Foi assim, também, com os selos, que largou quando regressou de França. “Um colega mais velho, que trabalhava comigo na Ginecologia e que também era filatelista, mas amador, disse-me: «Carlos, você tem de se decidir. Ou se dedica à Filatelia ou à Medicina. Não vai conseguir fazer as duas coisas com o patamar que deseja»”. Veio para casa pensar e a Medicina, a Ginecologia, ganhou. Os selos chegavam e iam diretamente para gavetas que só voltaram a ser abertas quando se reformou. “Deixei de tocar em selos, nunca mais fui à Secção Filatélica da Associação Académica de Coimbra, nunca mais fui a uma exposição de selos”. Não foi, contudo, o que mais lhe custou na vida. “Das coisas mais difíceis que fiz foi deixar de operar, há cerca de um ano e meio.

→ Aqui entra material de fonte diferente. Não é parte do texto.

(** [keep_step] walks down a handler's body; [keep] leaves the side conditions
    of the assignments. *)
Ltac keep_step :=
  match goal with
  | |- keeps _ (mbind _ _) => apply keeps_bind; [| intros ?]
  | |- keeps _ (if _ then _ else _) => apply keeps_if
  | |- keeps _ (modify _) => apply keeps_modify
  | |- keeps _ (match ?x with _ => _ end) => destruct x
  | |- keeps _ _ => solve [auto with keeps]
  end.
Ltac keep := repeat keep_step.

(** [from I s m]: run from the very state [s], [m] ends in [I].  The rules walk
    down a handler and keep the state it has reached explicit. *)
Section from.
Context {S E : Type}.
Implicit Types I : S -> Prop.

Definition from {A} I (s : S) (m : M S E A) : Prop := forall w, I (m s w).1.2.

Lemma keeps_from {A} I (m : M S E A) : (forall s, I s -> from I s m) -> keeps I m.
Proof. intros H s w Hs. by apply H. Qed.
Lemma from_keeps {A} I s (m : M S E A) : I s -> keeps I m -> from I s m.
Proof. intros Hs Hm w. by apply Hm. Qed.
Lemma from_ret {A} I s (a : A) : I s -> from I s (mret a : M S E A).
Proof. by intros ? w. Qed.
Lemma from_throw {A} I s e : I s -> from I s (throw e : M S E A).
Proof. by intros ? w. Qed.
Lemma from_lift {A} I s (o : outcome E A) : I s -> from I s (lift o).
Proof. by intros ? w. Qed.
Lemma from_modify I s f : I (f s) -> from I s (modify f : M S E unit).
Proof. by intros ? w. Qed.

Lemma from_get_bind {A} I s (k : S -> M S E A) : from I s (k s) -> from I s (get ≫= k).
Proof. intros H w. apply H. Qed.
Lemma from_now_bind {A} I s (k : Z -> M S E A) :
  (forall n, from I s (k n)) -> from I s (now ≫= k).
Proof. intros H w. apply H. Qed.
Lemma from_uuid_bind {A} I s (k : string -> M S E A) :
  (forall u, from I s (k u)) -> from I s (fresh_uuid ≫= k).
Proof. intros H w. apply H. Qed.
Lemma from_lift_bind {A B} I s (o : outcome E B) (k : B -> M S E A) :
  I s -> (forall b, o = Ok b -> from I s (k b)) -> from I s (lift o ≫= k).
Proof. intros Hs H w. unfold mbind, M_bind, lift. destruct o; [by apply H|done|done]. Qed.
Lemma from_guard_bind {A} I s b e (k : unit -> M S E A) :
  I s -> (b = true -> from I s (k tt)) -> from I s (guard b e ≫= k).
Proof. intros Hs H w. unfold mbind, M_bind, guard. destruct b; [by apply H|done]. Qed.
Lemma from_modify_bind {A} I s f (k : unit -> M S E A) :
  from I (f s) (k tt) -> from I s (modify f ≫= k).
Proof. intros H w. apply H. Qed.
Lemma from_ret_bind {A B} I s (b : B) (k : B -> M S E A) :
  from I s (k b) -> from I s (mret b ≫= k).
Proof. intros H w. apply H. Qed.
Lemma from_throw_bind {A B} I s e (k : B -> M S E A) : I s -> from I s (throw e ≫= k).
Proof. by intros ? w. Qed.
Lemma from_bind_assoc {A B C} I s (m : M S E A) (f : A -> M S E B) (k : B -> M S E C) :
  from I s (m ≫= (fun a => f a ≫= k)) -> from I s ((m ≫= f) ≫= k).
Proof.
  intros H w. specialize (H w). unfold mbind, M_bind in *.
  by destruct (m s w) as [[[a|e|] s'] w'].
Qed.
Lemma from_keeps_bind {A B} I s (m : M S E A) (k : A -> M S E B) :
  I s -> keeps I m -> (forall a, keeps I (k a)) -> from I s (m ≫= k).
Proof. intros Hs Hm Hk. apply from_keeps; [done|]. by apply keeps_bind. Qed.
(** A first part that keeps [I], which is more than [J]. *)
Lemma from_phase_bind {A B} I J s (m : M S E A) (k : A -> M S E B) :
  (forall s, I s -> J s) -> I s -> keeps I m -> (forall a s', I s' -> from J s' (k a)) -> from J s (m ≫= k).
Proof.
  intros HIJ Hs Hm Hk w. specialize (Hm s w Hs). unfold mbind, M_bind.
  destruct (m s w) as [[[a|e|] s'] w']; simpl in *; [by apply Hk|by apply HIJ..].
Qed.
Lemma from_ensures_bind {A B} I s (m : M S E A) (Q : A -> S -> Prop) (k : A -> M S E B) :
  I s -> ensures I m Q -> (forall a s', I s' -> Q a s' -> from I s' (k a)) -> from I s (m ≫= k).
Proof.
  intros Hs Hm Hk w. destruct (Hm s w Hs) as [HI HQ]. unfold mbind, M_bind.
  destruct (m s w) as [[[a|e|] s'] w']; simpl in *; [|done|done]. by apply Hk; [|apply HQ].
Qed.
End from.

(** [walk_step] takes one primitive of the handler; [walk] goes to the end and
    leaves the states in which the handler can stop. *)
Ltac walk_step :=
  match goal with
  | |- from _ _ (get ≫= _) => apply from_get_bind; cbn beta
  | |- from _ _ (now ≫= _) => apply from_now_bind; intros ?
  | |- from _ _ (fresh_uuid ≫= _) => apply from_uuid_bind; intros ?
  | |- from _ _ (lift _ ≫= _) => apply from_lift_bind; [|intros ? ?]
  | |- from _ _ (guard _ _ ≫= _) => apply from_guard_bind; [|intros ?]
  | |- from _ _ (modify _ ≫= _) => apply from_modify_bind; cbn beta
  | |- from _ _ (mret _ ≫= _) => apply from_ret_bind; cbn beta
  | |- from _ _ (throw _ ≫= _) => apply from_throw_bind
  | |- from _ _ ((_ ≫= _) ≫= _) => apply from_bind_assoc
  | |- from _ _ ((if ?b then _ else _) ≫= _) => destruct b eqn:?
  | |- from _ _ ((match ?x with _ => _ end) ≫= _) => destruct x eqn:?
  | |- from _ _ (mret _) => apply from_ret
  | |- from _ _ (throw _) => apply from_throw
  | |- from _ _ (lift _) => apply from_lift
  | |- from _ _ (modify _) => apply from_modify
  | |- from _ _ (if ?b then _ else _) => destruct b eqn:?
  | |- from _ _ (match ?x with _ => _ end) => destruct x eqn:?
  | |- from _ _ (_ ≫= _) =>
      apply from_keeps_bind; [|solve [auto with keeps]|intros ?; solve [keep]]
  | |- from _ _ _ => apply from_keeps; [|solve [auto with keeps]]
  end.
Ltac walk := repeat walk_step.

(** [wp m s Q]: from [s], the outcome and the state [m] ends with satisfy [Q],
    whatever the world. *)
Section wp.
Context {S E : Type}.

Entendi que com 73 anos era altura de parar, porque entendi que tinha tido sorte na vida com as cirurgias, não tinha tido encrencas”. A visão pragmática vem da experiência enquanto membro do Conselho Médico-Legal, durante 15 anos, onde "condenou" muitos colegas por má-prática. “Pensei que um dia era eu que tinha um desses azares, passaria por todo esse processo e as pessoas diriam que o velho devia ter arrumado as botas. Toda a vida decidi por mim. Então assim foi, dia 1 de janeiro de 2016 deixei de operar”, refere Carlos Oliveira.

Carlos Oliveira

Com a mulher, Helena Saldanha


Quando retomou a sua paixão filatélica, que partilha o tempo com a presidência do Núcleo do Centro da Liga Portuguesa Contra o Cancro, levou três anos a organizar tudo o que tinha sido colocado fora da vista. “A partir de 2013 comecei a candidatar-me novamente a exposições e agora estou outra vez um profissional da Filatelia [risos]. Já estou a montar a minha coleção pela quarta vez, porque vou adquirindo coisas novas. Agora há uma coisa que se chama 'internet', que não havia no passado, que permite ir a todos os leilões e mais alguns, comprar, por exemplo, carimbos das mais variadas origens”. Já recebeu a prata dourada, uma espécie de bronze das medalhas filatélicas, e pensa poder chegar à prata, o ouro pequeno. O ouro da Filatelia, que se designa como ouro grande, diz estar fora do alcance. “O ouro grande obriga a fazer enormes investimentos, é preciso comprar peças de dez mil euros, ter duas ou três que, no total, atinjam 50, 60 mil euros. O máximo que dou é umas centenas de euros por uma peça e, mesmo assim, fico a roer as unhas durante não sei quanto tempo”. É uma paixão que morrerá, eventualmente, consigo. “Ninguém da minha família quer saber dos selos”.


temos de escolher entre uma doença degenerativa, uma cardiovascular ou um cancro. O resto, costumo dizer, são pipocas 

São quase 19 horas. Pergunto-lhe pela Oncologia novamente, como lidava com o lado mais frágil e impotente da vida. “Não tive muitos doentes em cuidados terminais. Havia um patamar em que parávamos a quimioterapia e o doente ia para casa. Claro que vi muitos doentes morrerem na enfermaria, mas fazia parte. Hoje cada vez faz menos parte, porque cada vez há mais sobreviventes, o diagnóstico é mais precoce. Mas é o destino de todos nós, temos de escolher entre uma doença degenerativa, uma cardiovascular ou um cancro. O resto, costumo dizer, são pipocas”. Carlos Oliveira tem uma linguagem própria, genuína, onde o sotaque açoriano ganha asas embalado no entusiasmo. Falta-lhe alguma coisa? “Tenho histórias que lhe contei que gostaria de passar a papel, mas não passo. Tenho selos”. As histórias são assim. No entusiasmo há também uma espécie de garante que se conta uma parte e outras ficam guardadas para mais tarde. Não cabem no espaço definido, mas ficam na memória sonora de uma conversa de três horas.